S. Sokolow agrees “This seems sort of like a Microsoft/Apple-style “doing it our way rather than the right way” move” with another one commenting “I do think it’s a little silly to send your print job from one side of the continent to the other and back again just because nobody in the Windows, Windows Printer, and mobile computing sectors are willing to invest in sticking a good UI, a roaming service or two, and a bit of polish on top of the CUPS + Zeroconf combination that Linux and Apple are continuing to develop.”, and Nizam agrees “very very wasteful. if you are developing a new communications protocol for printers to adapt, why won’t you use the same protocol over LAN rather than cloud? What is the exact benefit of the cloud here? I see none.”

Some people laugh at Google’s vision,  lots question it
Some users could only laugh at it. Vic Berggren said: “Is that so it can come back with adwords embedded in the print job?” A poster with the nickname CubanLinks added: “This is so ridiculous, it’s almost worthy of an April 1st post or a TheOnion article.”

Others point to the absurdity of relying on network (Internet) connectivity to be able to print: “Among other reasons I don’t like cloud services, as a user, I don’t like having my potentially unstable DSL as a single point of failure” says one, while another with nickname Deux wrote: “wait, so if I don’t have an internet connection, I can’t use my printer? Awesome! Always dreamed of that!”

Others, quite rightfully, think Google should stop trying to re-invent the wheel: Michael Brophy said “This Google Cloud Print is a folly — they can’t support printer drivers on Chrome OS because they don’t have the maturity of partnerships and OEM ecosystem that Microsoft has cultivated over the past 20 years. Not to mention Google just wants to turn everyone’s printers into another advertising outlet — like fax spam from the 80s and 90s.”

Carmen Kroc agrees, the answer is PostScript: “POSTSCRIPT. This problem was solved in the 70’s. How many more times is the world going to be hampered by obtuse printer manufacturers who insist on hitting users with the brand hammer so they can sell overpriced cartridges and install spyware on their machines. Google are going to have a much bigger fight with printer manufacturers by cutting off their access to abuse the user” (sic).
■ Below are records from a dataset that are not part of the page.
(* ===== verification/EscrowExpiry.v ===== *)
(** The expiry tables of [pallet-dispute-escrow]: [ExpiryOf] and [ExpiringAt]
    are inverse to each other, through every call and through the block hook. *)

From S2P Require Import Prelude Frame ChatCommon Escrow.
Import EscrowPallet.

(** * The expiry tables *)

Section Expiry.
Context `{FrameSystem} {L : Type} `{TransferCurrency L} `{PermillOps} (cfg : Config L).
Implicit Types (s : State L) (E : gmap Z Z) (A : gmap Z (list Z)).

Definition ids_at A (at_ : Z) : list Z := default [] (A !! at_).

(** [E] is [ExpiryOf], [A] is [ExpiringAt], [rem] the identifiers of block [n]
    the hook has taken out of [A] and not treated yet: apart from those the two
    tables are inverse to each other. *)
Record index_ok (n : Z) (rem : list Z) E A : Prop := {
  idx_listed : forall id at_, id ∈ ids_at A at_ -> E !! id = Some at_;
  idx_nodup : forall at_, NoDup (ids_at A at_);
  idx_bound : forall at_, Z.of_nat (length (ids_at A at_)) <= MaxExpiringPerBlock cfg;
  idx_known : forall id at_, E !! id = Some at_ -> id ∈ ids_at A at_ \/ (at_ = n /\ id ∈ rem);
  idx_rem : forall id, id ∈ rem -> E !! id = Some n /\ forall at_, id ∉ ids_at A at_;
  idx_rem_nodup : NoDup rem;
}.

Lemma ids_at_insert A t l at_ :
  ids_at (<[t := l]> A) at_ = if decide (t = at_) then l else ids_at A at_.
Proof. unfold ids_at. rewrite lookup_insert. by case_decide. Qed.

(** The hook forgets the first identifier it holds. *)
Lemma index_drop n id rem E A :
  index_ok n (id :: rem) E A -> index_ok n rem (delete id E) A.
Proof.
  intros [Hl Hn Hb Hk Hr Hnd]. apply NoDup_cons in Hnd as [Hid Hnd].
  destruct (Hr id ltac:(left)) as [_ Hnone]. split; try done.
  - intros id' at_ Hin. rewrite lookup_delete_ne; [by apply Hl |]. intros <-. by eapply Hnone.
  - intros id' at_ [Hne He]%lookup_delete_Some.
    destruct (Hk id' at_ He) as [? | [? [? | ?]%elem_of_cons]]; [by left | done | by right].
  - intros id' Hin. destruct (Hr id' ltac:(by right)) as [He ?]. split; [| done].
    rewrite lookup_delete_ne; [done |]. by intros <-.
Qed.

(** A new entry for an identifier that has none. *)
Lemma index_schedule n id t rem E A :
  index_ok n rem E A -> E !! id = None ->
  Z.of_nat (length (ids_at A t)) < MaxExpiringPerBlock cfg ->
  index_ok n rem (<[id := t]> E) (<[t := ids_at A t ++ [id]]> A).
Proof.
  intros [Hl Hn Hb Hk Hr Hnd] Hnone Hroom.
  assert (forall at_, id ∉ ids_at A at_) as Hfresh
    by (intros at_ Hin; apply Hl in Hin; congruence).
  split; try done.
  - intros id' at_. rewrite ids_at_insert. case_decide; subst.
    + intros [Hin | ->%list_elem_of_singleton]%elem_of_app; [| by rewrite lookup_insert_eq].
      rewrite lookup_insert_ne; [by apply Hl |]. intros <-. by eapply Hfresh.
    + intros Hin. rewrite lookup_insert_ne; [by apply Hl |]. intros <-. by eapply Hfresh.
  - intros at_. rewrite ids_at_insert. case_decide; [| done]. subst.
    apply NoDup_app. split; [done |]. split; [| apply NoDup_singleton].
    intros x Hx ->%list_elem_of_singleton. by eapply Hfresh.
  - intros at_. rewrite ids_at_insert. case_decide; [| done]. rewrite length_app. simpl. lia.
  - intros id' at_. rewrite lookup_insert, ids_at_insert. case_decide; subst.
    + intros [= ->]. left. rewrite decide_True by done. apply elem_of_app. right. left.
    + intros He. destruct (Hk id' at_ He); [left | by right].
      case_decide; subst; [by apply elem_of_app; left | done].
  - intros id' Hin. destruct (Hr id' Hin) as [He Hnot].
    assert (id <> id') by congruence. split; [by rewrite lookup_insert_ne |].
    intros at_. rewrite ids_at_insert. case_decide; [| done]. subst.
    intros [Hin' | ->%list_elem_of_singleton]%elem_of_app; [by eapply Hnot | done].
Qed.

(** [unschedule] on the two tables. *)
Lemma unschedule_tables id s :
  ExpiryOf (unschedule id s) = delete id (ExpiryOf s) /\
  forall at_, ids_at (ExpiringAt (unschedule id s)) at_ =
    match list_find (fun x => x = id) (ids_at (ExpiringAt s) at_) with
    | Some (pos, _) =>
        if decide (ExpiryOf s !! id = Some at_)
        then swap_remove pos (ids_at (ExpiringAt s) at_) else ids_at (ExpiringAt s) at_
    | None => ids_at (ExpiringAt s) at_
    end.
Proof.
  unfold unschedule. destruct (ExpiryOf s !! id) as [t |] eqn:Ht; simpl.
  - split; [done |]. intros at_. rewrite ids_at_insert. fold (ids_at (ExpiringAt s) t).
    destruct (decide (t = at_)) as [<- | Hne]; destruct (list_find _ _) as [[pos x] |];
      repeat case_decide; congruence || done.
  - split; [by rewrite delete_id |]. intros at_.
    destruct (list_find _ _) as [[pos x] |]; done.
Qed.

Definition idx (n : Z) (rem : list Z) s : Prop := index_ok n rem (ExpiryOf s) (ExpiringAt s).

Lemma index_ext n rem E A A' :
  (forall at_, ids_at A' at_ = ids_at A at_) -> index_ok n rem E A -> index_ok n rem E A'.
Proof.
  intros Heq [Hl Hn Hb Hk Hr Hnd].
  split; intros *; rewrite ?Heq; eauto.
  intros Hin. destruct (Hr id Hin) as [? Hnot]. split; [done |]. intros at_. by rewrite Heq.
Qed.

Lemma idx_same n rem s s' :
  ExpiryOf s' = ExpiryOf s -> ExpiringAt s' = ExpiringAt s -> idx n rem s -> idx n rem s'.
Proof. unfold idx. by intros -> ->. Qed.

(** The lists after [unschedule]: the identifier is gone, the others stay. *)
Lemma unschedule_ids n rem id s at_ :
  idx n rem s ->
  let l := ids_at (ExpiringAt s) at_ in
  let l' := ids_at (ExpiringAt (unschedule id s)) at_ in
  NoDup l' /\ (id ∉ l') /\ (length l' <= length l)%nat /\
  (forall id', id' <> id -> id' ∈ l' <-> id' ∈ l).
Proof.
  intros [Hl Hn _ _ _ _]. destruct (unschedule_tables id s) as [_ ->]. simpl.
  specialize (Hn at_). set (l := ids_at _ at_) in *.
  destruct (list_find (fun x => x = id) l) as [[pos x] |] eqn:Hfind.
  - apply list_find_Some in Hfind as (Hpos & -> & _).
    rewrite decide_True by (apply Hl; by eapply list_elem_of_lookup_2).
    pose proof (swap_remove_Permutation _ _ _ Hpos) as Hperm.
    set (l' := swap_remove pos l) in *. clearbody l'.
    rewrite Hperm in Hn. apply NoDup_cons in Hn as [Hnot Hn].
    split_and!; [done | done | rewrite Hperm; simpl; lia |].
    intros id' Hne. rewrite Hperm, elem_of_cons. split; [by right | by intros [-> | ?]].
  - apply list_find_None in Hfind. rewrite Forall_forall in Hfind.
    split_and!; [done | by intros ?%Hfind | done | done].
Qed.

Lemma unschedule_idx n rem id s : idx n rem s -> id ∉ rem -> idx n rem (unschedule id s).
Proof.
  intros Hi Hid. pose proof (fun at_ => unschedule_ids n rem id s at_ Hi) as Hids.
  destruct (unschedule_tables id s) as [HE _]. unfold idx. rewrite HE.
  destruct Hi as [Hl Hn Hb Hk Hr Hnd].
  split; intros *; try destruct (Hids at_) as (Hnd' & Hnot & Hlen & Hin); try done.
  - intros Hin'. assert (id0 <> id) by (by intros ->).
    rewrite lookup_delete_ne by done. apply Hl, Hin; done.
  - specialize (Hb at_). lia.
  - intros [Hne He]%lookup_delete_Some. destruct (Hk _ _ He); [left | by right].
    by apply Hin.
  - intros Hrem. destruct (Hr _ Hrem) as [He Hnone]. assert (id0 <> id) by (by intros ->).
    rewrite lookup_delete_ne by done. split; [done |]. intros at_ Hin'.
    destruct (Hids at_) as (_ & _ & _ & Hin). by apply (Hnone at_), Hin.
Qed.

Lemma unschedule_none id s : ExpiryOf (unschedule id s) !! id = None.
Proof. destruct (unschedule_tables id s) as [-> _]. apply lookup_delete_eq. Qed.

(** For the identifier the hook holds, [unschedule] leaves the lists alone. *)
Lemma unschedule_held n id rem s :
  idx n (id :: rem) s -> idx n rem (unschedule id s).
Proof.
  intros Hi. destruct (unschedule_tables id s) as [HE HA]. unfold idx. rewrite HE.
  eapply index_ext; [| eapply index_drop; exact Hi].
  intros at_. rewrite HA.
  destruct (list_find _ _) as [[pos x] |] eqn:Hfind; [| done].
  apply list_find_Some in Hfind as (Hpos & -> & _).
  exfalso. eapply (idx_rem _ _ _ _ Hi id); [left |]. by eapply list_elem_of_lookup_2.
Qed.

Lemma try_targets_cases id targets s r s' :
  try_targets cfg id targets s = (r, s') ->
  (r = Ok false /\ s' = s) \/
  (r = Ok true /\ exists t,
    Z.of_nat (length (ids_at (ExpiringAt s) t)) < MaxExpiringPerBlock cfg /\
    s' = s <| ExpiringAt ::= <[t := ids_at (ExpiringAt s) t ++ [id]]> |>
           <| ExpiryOf ::= <[id := t]> |>).
Proof.
  induction targets as [| t targets IH]; simpl; [by intros [= <- <-]; left |].
  rewrite run_gets. case_decide; [| done]. intros [= <- <-]. right. eauto.
Qed.

Lemma try_targets_idx n rem id targets s r s' :
  try_targets cfg id targets s = (r, s') -> idx n rem s -> ExpiryOf s !! id = None ->
  exists b, r = Ok b /\ idx n rem s' /\ (b = false -> s' = s).
Proof.
  intros [[-> ->] | [-> (t & Hroom & ->)]]%try_targets_cases Hi Hnone; [eauto |].
  exists true. split_and!; [done | | done]. by apply (index_schedule n id t rem).
Qed.

(** Peels an update off: the tables are those of the state before, or of the
    state before with an identifier unscheduled. *)
Ltac idx_peel :=
  match goal with
  | |- idx ?n ?rem ?s' =>
      match s' with
      | context [unschedule ?i ?X] =>
          apply (idx_same n rem (unschedule i X)); [reflexivity | reflexivity |];
          apply unschedule_idx; [| first [done | apply not_elem_of_nil]]
      end
  end.
Ltac idx_done := eapply idx_same; [.. | eassumption]; reflexivity.

Lemma settle_all_idx n rem ev nt id to s s' :
  id ∉ rem -> settle_all cfg ev nt id to s = (Ok tt, s') -> idx n rem s -> idx n rem s'.
Proof.
  unfold settle_all, close, remove_expiry_schedule, deposit_event, notify. intros Hid Hrun Hi.
  e_inv. idx_peel. idx_done.
Qed.

Lemma settle_partial_idx n ev nt id to a s s' :
  settle_partial cfg ev nt id to a s = (Ok tt, s') -> idx n [] s -> idx n [] s'.
Proof.
  unfold settle_partial, close, remove_expiry_schedule, deposit_event, notify. intros Hrun Hi.
  e_inv; [idx_peel; idx_done | idx_done].
Qed.

Lemma transfer_from_escrow_idx n id to a s s' :
  transfer_from_escrow cfg id to a s = (Ok tt, s') -> idx n [] s -> idx n [] s'.
Proof. unfold transfer_from_escrow, deposit_event. intros Hrun Hi. e_inv; idx_done. Qed.

Lemma lock_from_idx n payer id a s s' :
  lock_from cfg payer id a s = (Ok tt, s') -> idx n [] s -> idx n [] s'.
Proof. unfold lock_from, deposit_event. intros Hrun Hi. e_inv; idx_done. Qed.

Lemma split_partial_idx n id a b bps s s' :
  split_partial cfg id a b bps s = (Ok tt, s') -> idx n [] s -> idx n [] s'.
Proof.
  unfold split_partial, close, remove_expiry_schedule, deposit_event, notify. intros Hrun Hi.
  e_inv; idx_peel; idx_done.
Qed.

Lemma pay_entries_tables id cur entries s cur' s' :
  pay_entries cfg id cur entries s = (Ok cur', s') ->
  ExpiryOf s' = ExpiryOf s /\ ExpiringAt s' = ExpiringAt s.
Proof.
  revert cur s. induction entries as [| [to a] entries IH]; intros cur s Hrun; simpl in *.
  - by m_inv.
  - case_decide; [by eapply IH |]. unfold deposit_event, notify in Hrun. e_inv.
    by apply IH in Hrun.
Qed.

Lemma release_split_idx n o id entries s s' :
  release_split cfg o id entries s = (Ok tt, s') -> idx n [] s -> idx n [] s'.
Proof.
  unfold release_split, close, remove_expiry_schedule. intros Hrun Hi.
  e_inv; match goal with Hp : pay_entries _ _ _ _ _ = (_, ?s1) |- _ =>
    apply pay_entries_tables in Hp as [? ?];
    assert (idx n [] s1) by (by eapply idx_same) end; [idx_peel; idx_done | done].
Qed.

Lemma force_settle_idx n action o id to s s' :
  force_settle cfg action o id to s = (Ok tt, s') -> idx n [] s -> idx n [] s'.
Proof.
  unfold force_settle, remove_expiry_schedule, deposit_event, notify. intros Hrun Hi.
  e_inv. idx_peel. idx_done.
Qed.

Lemma leave_dispute_idx n id s u s' :
  leave_dispute id s = (Ok u, s') -> idx n [] s -> idx n [] s'.
Proof. intros [_ ->]%leave_dispute_Ok Hi. idx_peel. idx_done. Qed.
Finally, others like Les pointed about the security implications “You better get security right. The backlash you will get the first time somebody prints their taxes to the wrong printer or someone intentionally spams the wrong printer will be insane.” Mikko adds “Security? Confidentiality? Information integrity? Do you really trust Google so much?” Anthony Papillon writes “Honestly, if you look at this, there is no need for this project aside from Google having even more access to data. Installing a printer driver is a no brainer. Sorry, I’m a huge fan of Google but this is an obvious move to grab more data.”

Closing thought
Choosing a printer that supports PCL or PostScript is not a problem. Affording the overpriced INKJET INK or toner is the problem. Can Google make printer ink rain from the Cloud?.